ABOUT THIS EXERCISE → Look below for the line that contains "Variable tbl : lens S (hash_table K).", then copy it and each following line exactly, through and including the line that contains "tw_place : forall".

** DATA SECTION follows **

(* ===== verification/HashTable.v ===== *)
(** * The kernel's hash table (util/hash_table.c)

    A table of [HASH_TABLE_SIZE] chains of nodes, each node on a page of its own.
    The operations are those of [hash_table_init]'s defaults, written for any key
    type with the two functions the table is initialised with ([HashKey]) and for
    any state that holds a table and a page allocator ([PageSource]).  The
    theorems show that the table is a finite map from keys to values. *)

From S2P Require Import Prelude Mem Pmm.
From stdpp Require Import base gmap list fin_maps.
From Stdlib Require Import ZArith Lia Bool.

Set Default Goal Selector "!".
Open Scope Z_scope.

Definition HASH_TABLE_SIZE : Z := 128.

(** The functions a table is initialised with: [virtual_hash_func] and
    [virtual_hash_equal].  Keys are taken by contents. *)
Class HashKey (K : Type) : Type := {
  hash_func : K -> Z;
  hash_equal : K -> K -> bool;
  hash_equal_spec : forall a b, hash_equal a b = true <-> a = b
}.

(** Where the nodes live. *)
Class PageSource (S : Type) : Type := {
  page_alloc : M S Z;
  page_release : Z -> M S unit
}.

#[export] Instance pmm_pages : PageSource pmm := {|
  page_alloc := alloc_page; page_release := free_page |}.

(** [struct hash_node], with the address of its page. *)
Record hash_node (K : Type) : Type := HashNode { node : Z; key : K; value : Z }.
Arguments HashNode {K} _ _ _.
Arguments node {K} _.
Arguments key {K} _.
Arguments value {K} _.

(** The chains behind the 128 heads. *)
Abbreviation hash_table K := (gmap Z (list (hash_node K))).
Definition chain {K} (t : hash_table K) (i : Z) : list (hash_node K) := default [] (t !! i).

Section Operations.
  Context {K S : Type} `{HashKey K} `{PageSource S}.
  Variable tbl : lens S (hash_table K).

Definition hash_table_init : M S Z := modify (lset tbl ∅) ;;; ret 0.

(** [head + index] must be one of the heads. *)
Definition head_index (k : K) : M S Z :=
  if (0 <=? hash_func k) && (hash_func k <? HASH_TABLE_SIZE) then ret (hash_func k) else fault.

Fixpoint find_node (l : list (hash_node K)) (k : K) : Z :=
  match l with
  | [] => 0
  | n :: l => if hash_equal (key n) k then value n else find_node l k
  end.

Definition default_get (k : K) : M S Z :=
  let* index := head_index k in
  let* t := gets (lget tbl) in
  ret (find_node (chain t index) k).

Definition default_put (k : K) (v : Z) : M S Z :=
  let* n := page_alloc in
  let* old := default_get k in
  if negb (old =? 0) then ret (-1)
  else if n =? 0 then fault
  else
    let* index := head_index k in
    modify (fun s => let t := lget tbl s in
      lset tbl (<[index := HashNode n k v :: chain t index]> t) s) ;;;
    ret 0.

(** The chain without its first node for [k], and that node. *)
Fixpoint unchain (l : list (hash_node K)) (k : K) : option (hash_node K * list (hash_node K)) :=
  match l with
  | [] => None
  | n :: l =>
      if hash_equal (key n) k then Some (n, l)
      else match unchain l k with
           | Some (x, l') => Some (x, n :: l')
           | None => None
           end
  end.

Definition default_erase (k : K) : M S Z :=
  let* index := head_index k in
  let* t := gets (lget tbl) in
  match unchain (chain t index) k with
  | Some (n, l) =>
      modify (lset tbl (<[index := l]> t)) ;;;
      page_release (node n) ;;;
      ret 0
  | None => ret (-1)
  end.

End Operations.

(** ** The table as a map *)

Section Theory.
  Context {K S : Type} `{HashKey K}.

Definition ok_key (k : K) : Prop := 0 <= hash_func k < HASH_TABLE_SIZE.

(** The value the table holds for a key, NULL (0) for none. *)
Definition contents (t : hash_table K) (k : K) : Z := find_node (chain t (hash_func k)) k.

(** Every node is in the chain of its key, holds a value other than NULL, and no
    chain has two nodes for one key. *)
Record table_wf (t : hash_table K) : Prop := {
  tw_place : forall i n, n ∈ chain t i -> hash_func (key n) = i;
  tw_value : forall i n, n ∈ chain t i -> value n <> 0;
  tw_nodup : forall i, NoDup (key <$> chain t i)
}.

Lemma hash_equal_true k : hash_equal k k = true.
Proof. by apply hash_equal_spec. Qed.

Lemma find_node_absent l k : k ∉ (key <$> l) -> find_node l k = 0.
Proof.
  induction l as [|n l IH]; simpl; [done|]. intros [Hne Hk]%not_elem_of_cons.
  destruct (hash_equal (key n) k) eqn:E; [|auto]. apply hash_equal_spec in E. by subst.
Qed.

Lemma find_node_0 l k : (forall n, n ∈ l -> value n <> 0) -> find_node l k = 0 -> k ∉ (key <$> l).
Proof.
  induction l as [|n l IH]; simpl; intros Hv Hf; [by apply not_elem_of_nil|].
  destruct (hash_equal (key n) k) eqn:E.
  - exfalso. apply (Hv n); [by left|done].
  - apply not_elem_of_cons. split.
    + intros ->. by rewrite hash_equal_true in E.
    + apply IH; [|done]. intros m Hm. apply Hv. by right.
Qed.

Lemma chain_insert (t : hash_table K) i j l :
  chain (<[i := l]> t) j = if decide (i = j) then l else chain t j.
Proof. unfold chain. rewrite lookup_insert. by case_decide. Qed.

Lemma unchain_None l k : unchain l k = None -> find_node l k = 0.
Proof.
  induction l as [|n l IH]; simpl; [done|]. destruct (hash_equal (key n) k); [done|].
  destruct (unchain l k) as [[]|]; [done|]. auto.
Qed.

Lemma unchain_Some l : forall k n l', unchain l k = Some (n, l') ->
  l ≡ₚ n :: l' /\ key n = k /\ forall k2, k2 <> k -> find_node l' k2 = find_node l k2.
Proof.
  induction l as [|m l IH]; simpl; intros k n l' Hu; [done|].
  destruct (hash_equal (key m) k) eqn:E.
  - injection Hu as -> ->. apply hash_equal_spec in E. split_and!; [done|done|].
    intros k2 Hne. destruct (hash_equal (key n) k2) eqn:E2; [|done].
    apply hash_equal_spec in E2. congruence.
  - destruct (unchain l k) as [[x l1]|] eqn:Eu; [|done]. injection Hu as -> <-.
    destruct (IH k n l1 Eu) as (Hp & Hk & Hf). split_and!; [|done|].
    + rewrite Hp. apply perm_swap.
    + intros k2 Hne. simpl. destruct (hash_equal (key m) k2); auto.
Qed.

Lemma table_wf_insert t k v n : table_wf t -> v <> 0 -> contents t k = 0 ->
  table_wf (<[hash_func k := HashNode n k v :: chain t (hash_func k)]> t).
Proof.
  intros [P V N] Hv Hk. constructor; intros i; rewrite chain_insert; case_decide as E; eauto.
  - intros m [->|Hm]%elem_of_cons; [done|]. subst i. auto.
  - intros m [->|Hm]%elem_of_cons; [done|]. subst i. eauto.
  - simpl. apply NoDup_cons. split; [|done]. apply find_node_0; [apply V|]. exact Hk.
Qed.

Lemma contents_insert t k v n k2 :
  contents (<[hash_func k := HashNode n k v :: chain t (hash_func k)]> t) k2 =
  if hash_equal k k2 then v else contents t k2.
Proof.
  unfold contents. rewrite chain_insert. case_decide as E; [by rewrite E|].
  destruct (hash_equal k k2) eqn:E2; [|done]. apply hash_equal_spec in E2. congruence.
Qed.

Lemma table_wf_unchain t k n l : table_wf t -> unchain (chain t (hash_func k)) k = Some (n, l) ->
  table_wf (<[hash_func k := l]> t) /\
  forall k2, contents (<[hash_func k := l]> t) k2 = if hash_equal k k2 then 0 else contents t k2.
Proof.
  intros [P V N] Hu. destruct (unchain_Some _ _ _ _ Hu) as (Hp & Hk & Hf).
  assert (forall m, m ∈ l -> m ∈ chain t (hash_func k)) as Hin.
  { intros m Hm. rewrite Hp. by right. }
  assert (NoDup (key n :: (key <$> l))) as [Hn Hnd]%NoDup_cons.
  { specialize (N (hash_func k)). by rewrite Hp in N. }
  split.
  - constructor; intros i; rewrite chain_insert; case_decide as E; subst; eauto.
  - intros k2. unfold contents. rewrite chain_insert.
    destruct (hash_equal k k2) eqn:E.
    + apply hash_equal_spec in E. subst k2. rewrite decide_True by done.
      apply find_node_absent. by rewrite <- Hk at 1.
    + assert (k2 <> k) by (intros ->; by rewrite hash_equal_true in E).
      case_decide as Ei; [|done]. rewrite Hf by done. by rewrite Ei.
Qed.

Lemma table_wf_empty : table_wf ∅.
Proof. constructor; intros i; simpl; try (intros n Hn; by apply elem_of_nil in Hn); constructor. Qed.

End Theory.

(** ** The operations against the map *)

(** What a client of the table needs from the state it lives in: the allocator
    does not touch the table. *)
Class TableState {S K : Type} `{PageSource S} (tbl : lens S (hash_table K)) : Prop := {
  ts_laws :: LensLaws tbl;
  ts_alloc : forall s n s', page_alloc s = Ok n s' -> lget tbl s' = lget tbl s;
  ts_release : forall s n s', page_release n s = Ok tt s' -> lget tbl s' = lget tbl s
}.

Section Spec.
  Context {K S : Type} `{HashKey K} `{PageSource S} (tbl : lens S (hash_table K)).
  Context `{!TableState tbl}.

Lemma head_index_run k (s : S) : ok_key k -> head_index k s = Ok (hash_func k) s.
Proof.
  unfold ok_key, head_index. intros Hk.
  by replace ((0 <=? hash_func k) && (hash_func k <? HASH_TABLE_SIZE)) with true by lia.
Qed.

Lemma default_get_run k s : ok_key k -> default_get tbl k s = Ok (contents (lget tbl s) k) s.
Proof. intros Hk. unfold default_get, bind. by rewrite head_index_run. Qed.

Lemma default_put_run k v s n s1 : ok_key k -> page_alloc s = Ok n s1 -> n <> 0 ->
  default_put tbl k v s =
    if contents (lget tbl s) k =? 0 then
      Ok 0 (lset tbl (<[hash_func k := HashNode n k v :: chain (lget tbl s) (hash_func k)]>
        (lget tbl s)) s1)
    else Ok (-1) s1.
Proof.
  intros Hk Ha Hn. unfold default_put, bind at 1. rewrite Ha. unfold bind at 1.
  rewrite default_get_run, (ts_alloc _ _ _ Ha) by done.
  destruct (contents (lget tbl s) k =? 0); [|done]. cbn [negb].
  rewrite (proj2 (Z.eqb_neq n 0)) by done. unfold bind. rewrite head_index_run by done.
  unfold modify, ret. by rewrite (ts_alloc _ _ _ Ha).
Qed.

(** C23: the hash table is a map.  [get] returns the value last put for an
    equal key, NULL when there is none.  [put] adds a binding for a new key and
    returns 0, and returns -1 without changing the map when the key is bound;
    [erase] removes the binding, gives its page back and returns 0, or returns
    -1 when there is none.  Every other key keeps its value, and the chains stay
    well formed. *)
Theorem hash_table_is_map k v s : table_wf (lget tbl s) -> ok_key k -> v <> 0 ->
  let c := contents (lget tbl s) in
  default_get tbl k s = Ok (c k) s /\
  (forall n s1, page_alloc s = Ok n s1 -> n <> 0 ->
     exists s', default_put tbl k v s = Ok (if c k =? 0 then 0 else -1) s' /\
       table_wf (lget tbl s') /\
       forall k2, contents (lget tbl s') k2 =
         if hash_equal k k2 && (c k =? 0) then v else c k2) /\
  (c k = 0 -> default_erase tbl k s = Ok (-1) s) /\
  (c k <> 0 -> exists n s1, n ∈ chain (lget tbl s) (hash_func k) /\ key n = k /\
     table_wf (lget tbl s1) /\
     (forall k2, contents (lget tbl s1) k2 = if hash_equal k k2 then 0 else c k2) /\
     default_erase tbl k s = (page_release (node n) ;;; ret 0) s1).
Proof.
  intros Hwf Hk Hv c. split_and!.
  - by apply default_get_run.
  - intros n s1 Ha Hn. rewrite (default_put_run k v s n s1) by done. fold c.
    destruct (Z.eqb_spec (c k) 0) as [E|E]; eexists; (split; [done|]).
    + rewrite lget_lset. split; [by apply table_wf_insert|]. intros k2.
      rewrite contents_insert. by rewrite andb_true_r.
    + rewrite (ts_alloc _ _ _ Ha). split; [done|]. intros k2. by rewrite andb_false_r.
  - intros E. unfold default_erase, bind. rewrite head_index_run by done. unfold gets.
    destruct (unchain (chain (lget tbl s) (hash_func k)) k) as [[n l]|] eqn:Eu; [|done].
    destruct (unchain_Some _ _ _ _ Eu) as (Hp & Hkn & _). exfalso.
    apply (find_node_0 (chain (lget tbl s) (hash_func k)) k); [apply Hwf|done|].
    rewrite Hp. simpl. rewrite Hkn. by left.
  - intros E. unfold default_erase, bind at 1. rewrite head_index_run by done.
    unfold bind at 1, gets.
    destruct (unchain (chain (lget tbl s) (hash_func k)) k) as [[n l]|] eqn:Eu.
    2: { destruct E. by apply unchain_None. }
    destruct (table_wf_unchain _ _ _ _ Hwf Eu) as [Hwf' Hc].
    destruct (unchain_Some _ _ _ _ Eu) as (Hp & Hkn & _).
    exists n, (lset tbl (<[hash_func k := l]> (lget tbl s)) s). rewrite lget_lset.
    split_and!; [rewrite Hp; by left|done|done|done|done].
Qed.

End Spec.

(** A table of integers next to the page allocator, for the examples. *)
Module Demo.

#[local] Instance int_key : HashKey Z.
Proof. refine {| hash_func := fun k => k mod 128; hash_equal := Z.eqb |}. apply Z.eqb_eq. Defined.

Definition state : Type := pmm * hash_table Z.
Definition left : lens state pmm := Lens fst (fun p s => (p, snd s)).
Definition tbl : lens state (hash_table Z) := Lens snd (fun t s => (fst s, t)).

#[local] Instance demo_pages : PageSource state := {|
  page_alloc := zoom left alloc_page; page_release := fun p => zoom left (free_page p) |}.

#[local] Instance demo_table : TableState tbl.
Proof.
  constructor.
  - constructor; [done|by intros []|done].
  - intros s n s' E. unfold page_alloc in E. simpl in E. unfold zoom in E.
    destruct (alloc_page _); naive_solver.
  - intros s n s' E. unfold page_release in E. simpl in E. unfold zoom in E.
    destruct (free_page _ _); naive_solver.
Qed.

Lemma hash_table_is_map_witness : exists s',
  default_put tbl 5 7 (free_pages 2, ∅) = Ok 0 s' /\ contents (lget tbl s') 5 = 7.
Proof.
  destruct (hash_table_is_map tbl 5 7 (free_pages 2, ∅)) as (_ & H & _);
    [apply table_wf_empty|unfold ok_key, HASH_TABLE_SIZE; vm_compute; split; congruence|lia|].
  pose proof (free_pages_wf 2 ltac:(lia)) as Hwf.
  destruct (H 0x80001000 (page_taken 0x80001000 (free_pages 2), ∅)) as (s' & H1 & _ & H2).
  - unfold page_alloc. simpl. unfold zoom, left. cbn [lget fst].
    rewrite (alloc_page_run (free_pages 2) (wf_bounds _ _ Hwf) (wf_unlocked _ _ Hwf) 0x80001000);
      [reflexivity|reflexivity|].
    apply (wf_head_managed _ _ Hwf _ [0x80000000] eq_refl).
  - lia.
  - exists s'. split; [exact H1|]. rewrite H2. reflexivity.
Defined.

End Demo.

** End of DATA SECTION **

SOLUTION TO THIS PROBLEM →
  Variable tbl : lens S (hash_table K).

Definition hash_table_init : M S Z := modify (lset tbl ∅) ;;; ret 0.

(** [head + index] must be one of the heads. *)
Definition head_index (k : K) : M S Z :=
  if (0 <=? hash_func k) && (hash_func k <? HASH_TABLE_SIZE) then ret (hash_func k) else fault.

Fixpoint find_node (l : list (hash_node K)) (k : K) : Z :=
  match l with
  | [] => 0
  | n :: l => if hash_equal (key n) k then value n else find_node l k
  end.

Definition default_get (k : K) : M S Z :=
  let* index := head_index k in
  let* t := gets (lget tbl) in
  ret (find_node (chain t index) k).

Definition default_put (k : K) (v : Z) : M S Z :=
  let* n := page_alloc in
  let* old := default_get k in
  if negb (old =? 0) then ret (-1)
  else if n =? 0 then fault
  else
    let* index := head_index k in
    modify (fun s => let t := lget tbl s in
      lset tbl (<[index := HashNode n k v :: chain t index]> t) s) ;;;
    ret 0.

(** The chain without its first node for [k], and that node. *)
Fixpoint unchain (l : list (hash_node K)) (k : K) : option (hash_node K * list (hash_node K)) :=
  match l with
  | [] => None
  | n :: l =>
      if hash_equal (key n) k then Some (n, l)
      else match unchain l k with
           | Some (x, l') => Some (x, n :: l')
           | None => None
           end
  end.

Definition default_erase (k : K) : M S Z :=
  let* index := head_index k in
  let* t := gets (lget tbl) in
  match unchain (chain t index) k with
  | Some (n, l) =>
      modify (lset tbl (<[index := l]> t)) ;;;
      page_release (node n) ;;;
      ret 0
  | None => ret (-1)
  end.

End Operations.

(** ** The table as a map *)

Section Theory.
  Context {K S : Type} `{HashKey K}.

Definition ok_key (k : K) : Prop := 0 <= hash_func k < HASH_TABLE_SIZE.

(** The value the table holds for a key, NULL (0) for none. *)
Definition contents (t : hash_table K) (k : K) : Z := find_node (chain t (hash_func k)) k.

(** Every node is in the chain of its key, holds a value other than NULL, and no
    chain has two nodes for one key. *)
Record table_wf (t : hash_table K) : Prop := {
  tw_place : forall i n, n ∈ chain t i -> hash_func (key n) = i;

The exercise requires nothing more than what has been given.